(Task prompt) The records that follow are to be given again exactly.

==========

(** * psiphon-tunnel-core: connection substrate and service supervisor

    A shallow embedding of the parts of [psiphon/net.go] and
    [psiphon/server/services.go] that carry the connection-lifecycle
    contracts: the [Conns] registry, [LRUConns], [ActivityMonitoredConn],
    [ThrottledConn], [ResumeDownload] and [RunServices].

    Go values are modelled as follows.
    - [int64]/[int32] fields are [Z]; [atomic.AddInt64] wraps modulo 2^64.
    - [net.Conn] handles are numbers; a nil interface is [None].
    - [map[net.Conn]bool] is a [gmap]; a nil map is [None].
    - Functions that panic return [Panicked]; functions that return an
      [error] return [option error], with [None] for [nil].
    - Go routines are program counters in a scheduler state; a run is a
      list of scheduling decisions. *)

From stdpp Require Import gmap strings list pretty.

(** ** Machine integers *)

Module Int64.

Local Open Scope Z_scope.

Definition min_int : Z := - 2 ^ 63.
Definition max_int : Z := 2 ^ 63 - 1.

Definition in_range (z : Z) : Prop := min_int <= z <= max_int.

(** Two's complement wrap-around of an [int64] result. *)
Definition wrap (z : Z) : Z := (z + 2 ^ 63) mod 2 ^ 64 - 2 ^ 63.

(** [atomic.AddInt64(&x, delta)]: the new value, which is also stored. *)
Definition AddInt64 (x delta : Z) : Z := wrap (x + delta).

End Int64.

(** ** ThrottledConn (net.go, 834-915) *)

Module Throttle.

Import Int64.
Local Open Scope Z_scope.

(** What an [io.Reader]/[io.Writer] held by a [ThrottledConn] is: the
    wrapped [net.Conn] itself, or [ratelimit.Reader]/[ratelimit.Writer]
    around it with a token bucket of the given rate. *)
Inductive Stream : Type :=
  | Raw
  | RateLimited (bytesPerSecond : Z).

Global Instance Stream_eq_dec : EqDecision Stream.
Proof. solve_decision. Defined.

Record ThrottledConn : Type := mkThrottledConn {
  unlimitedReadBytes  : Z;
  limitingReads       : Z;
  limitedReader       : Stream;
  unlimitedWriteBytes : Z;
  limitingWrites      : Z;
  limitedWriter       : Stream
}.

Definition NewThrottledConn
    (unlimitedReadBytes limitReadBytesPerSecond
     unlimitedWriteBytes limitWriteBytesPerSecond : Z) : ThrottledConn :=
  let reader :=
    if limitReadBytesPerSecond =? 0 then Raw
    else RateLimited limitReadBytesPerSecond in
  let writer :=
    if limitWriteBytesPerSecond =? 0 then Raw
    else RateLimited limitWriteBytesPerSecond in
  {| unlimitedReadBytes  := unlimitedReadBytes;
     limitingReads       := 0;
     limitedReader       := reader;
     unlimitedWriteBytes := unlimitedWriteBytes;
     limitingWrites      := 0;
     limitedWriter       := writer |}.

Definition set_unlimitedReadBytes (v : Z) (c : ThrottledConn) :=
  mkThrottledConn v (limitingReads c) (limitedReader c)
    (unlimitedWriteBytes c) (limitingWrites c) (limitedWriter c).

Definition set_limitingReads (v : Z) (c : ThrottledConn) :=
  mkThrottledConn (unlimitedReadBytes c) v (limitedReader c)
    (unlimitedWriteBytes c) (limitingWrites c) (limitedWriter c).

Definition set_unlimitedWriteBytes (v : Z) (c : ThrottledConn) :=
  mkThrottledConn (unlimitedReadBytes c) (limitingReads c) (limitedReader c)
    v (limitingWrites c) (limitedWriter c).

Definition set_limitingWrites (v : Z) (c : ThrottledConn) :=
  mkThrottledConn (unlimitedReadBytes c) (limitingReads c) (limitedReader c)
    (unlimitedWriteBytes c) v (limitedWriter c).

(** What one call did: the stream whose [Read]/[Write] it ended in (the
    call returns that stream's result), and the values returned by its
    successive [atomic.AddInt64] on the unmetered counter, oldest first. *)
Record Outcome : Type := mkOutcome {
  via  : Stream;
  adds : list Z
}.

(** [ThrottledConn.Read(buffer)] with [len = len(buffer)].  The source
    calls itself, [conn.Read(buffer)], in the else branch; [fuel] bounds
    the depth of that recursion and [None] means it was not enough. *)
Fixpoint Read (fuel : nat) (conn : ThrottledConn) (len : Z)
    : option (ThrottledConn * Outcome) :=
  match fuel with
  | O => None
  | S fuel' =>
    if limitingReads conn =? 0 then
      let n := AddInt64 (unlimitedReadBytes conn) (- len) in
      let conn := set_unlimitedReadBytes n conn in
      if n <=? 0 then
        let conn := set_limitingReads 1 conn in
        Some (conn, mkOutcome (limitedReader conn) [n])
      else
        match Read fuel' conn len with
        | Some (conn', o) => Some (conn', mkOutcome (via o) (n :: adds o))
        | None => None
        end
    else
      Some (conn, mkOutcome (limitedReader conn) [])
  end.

==========

(Answer space)
(** * psiphon-tunnel-core: connection substrate and service supervisor

    A shallow embedding of the parts of [psiphon/net.go] and
    [psiphon/server/services.go] that carry the connection-lifecycle
    contracts: the [Conns] registry, [LRUConns], [ActivityMonitoredConn],
    [ThrottledConn], [ResumeDownload] and [RunServices].

    Go values are modelled as follows.
    - [int64]/[int32] fields are [Z]; [atomic.AddInt64] wraps modulo 2^64.
    - [net.Conn] handles are numbers; a nil interface is [None].
    - [map[net.Conn]bool] is a [gmap]; a nil map is [None].
    - Functions that panic return [Panicked]; functions that return an
      [error] return [option error], with [None] for [nil].
    - Go routines are program counters in a scheduler state; a run is a
      list of scheduling decisions. *)

From stdpp Require Import gmap strings list pretty.

(** ** Machine integers *)

Module Int64.

Local Open Scope Z_scope.

Definition min_int : Z := - 2 ^ 63.
Definition max_int : Z := 2 ^ 63 - 1.

Definition in_range (z : Z) : Prop := min_int <= z <= max_int.

(** Two's complement wrap-around of an [int64] result. *)
Definition wrap (z : Z) : Z := (z + 2 ^ 63) mod 2 ^ 64 - 2 ^ 63.

(** [atomic.AddInt64(&x, delta)]: the new value, which is also stored. *)
Definition AddInt64 (x delta : Z) : Z := wrap (x + delta).

End Int64.

(** ** ThrottledConn (net.go, 834-915) *)

Module Throttle.

Import Int64.
Local Open Scope Z_scope.

(** What an [io.Reader]/[io.Writer] held by a [ThrottledConn] is: the
    wrapped [net.Conn] itself, or [ratelimit.Reader]/[ratelimit.Writer]
    around it with a token bucket of the given rate. *)
Inductive Stream : Type :=
  | Raw
  | RateLimited (bytesPerSecond : Z).

Global Instance Stream_eq_dec : EqDecision Stream.
Proof. solve_decision. Defined.

Record ThrottledConn : Type := mkThrottledConn {
  unlimitedReadBytes  : Z;
  limitingReads       : Z;
  limitedReader       : Stream;
  unlimitedWriteBytes : Z;
  limitingWrites      : Z;
  limitedWriter       : Stream
}.

Definition NewThrottledConn
    (unlimitedReadBytes limitReadBytesPerSecond
     unlimitedWriteBytes limitWriteBytesPerSecond : Z) : ThrottledConn :=
  let reader :=
    if limitReadBytesPerSecond =? 0 then Raw
    else RateLimited limitReadBytesPerSecond in
  let writer :=
    if limitWriteBytesPerSecond =? 0 then Raw
    else RateLimited limitWriteBytesPerSecond in
  {| unlimitedReadBytes  := unlimitedReadBytes;
     limitingReads       := 0;
     limitedReader       := reader;
     unlimitedWriteBytes := unlimitedWriteBytes;
     limitingWrites      := 0;
     limitedWriter       := writer |}.

Definition set_unlimitedReadBytes (v : Z) (c : ThrottledConn) :=
  mkThrottledConn v (limitingReads c) (limitedReader c)
    (unlimitedWriteBytes c) (limitingWrites c) (limitedWriter c).

Definition set_limitingReads (v : Z) (c : ThrottledConn) :=
  mkThrottledConn (unlimitedReadBytes c) v (limitedReader c)
    (unlimitedWriteBytes c) (limitingWrites c) (limitedWriter c).

Definition set_unlimitedWriteBytes (v : Z) (c : ThrottledConn) :=
  mkThrottledConn (unlimitedReadBytes c) (limitingReads c) (limitedReader c)
    v (limitingWrites c) (limitedWriter c).

Definition set_limitingWrites (v : Z) (c : ThrottledConn) :=
  mkThrottledConn (unlimitedReadBytes c) (limitingReads c) (limitedReader c)
    (unlimitedWriteBytes c) v (limitedWriter c).

(** What one call did: the stream whose [Read]/[Write] it ended in (the
    call returns that stream's result), and the values returned by its
    successive [atomic.AddInt64] on the unmetered counter, oldest first. *)
Record Outcome : Type := mkOutcome {
  via  : Stream;
  adds : list Z
}.

(** [ThrottledConn.Read(buffer)] with [len = len(buffer)].  The source
    calls itself, [conn.Read(buffer)], in the else branch; [fuel] bounds
    the depth of that recursion and [None] means it was not enough. *)
Fixpoint Read (fuel : nat) (conn : ThrottledConn) (len : Z)
    : option (ThrottledConn * Outcome) :=
  match fuel with
  | O => None
  | S fuel' =>
    if limitingReads conn =? 0 then
      let n := AddInt64 (unlimitedReadBytes conn) (- len) in
      let conn := set_unlimitedReadBytes n conn in
      if n <=? 0 then
        let conn := set_limitingReads 1 conn in
        Some (conn, mkOutcome (limitedReader conn) [n])
      else
        match Read fuel' conn len with
        | Some (conn', o) => Some (conn', mkOutcome (via o) (n :: adds o))
        | None => None
        end
    else
      Some (conn, mkOutcome (limitedReader conn) [])
  end.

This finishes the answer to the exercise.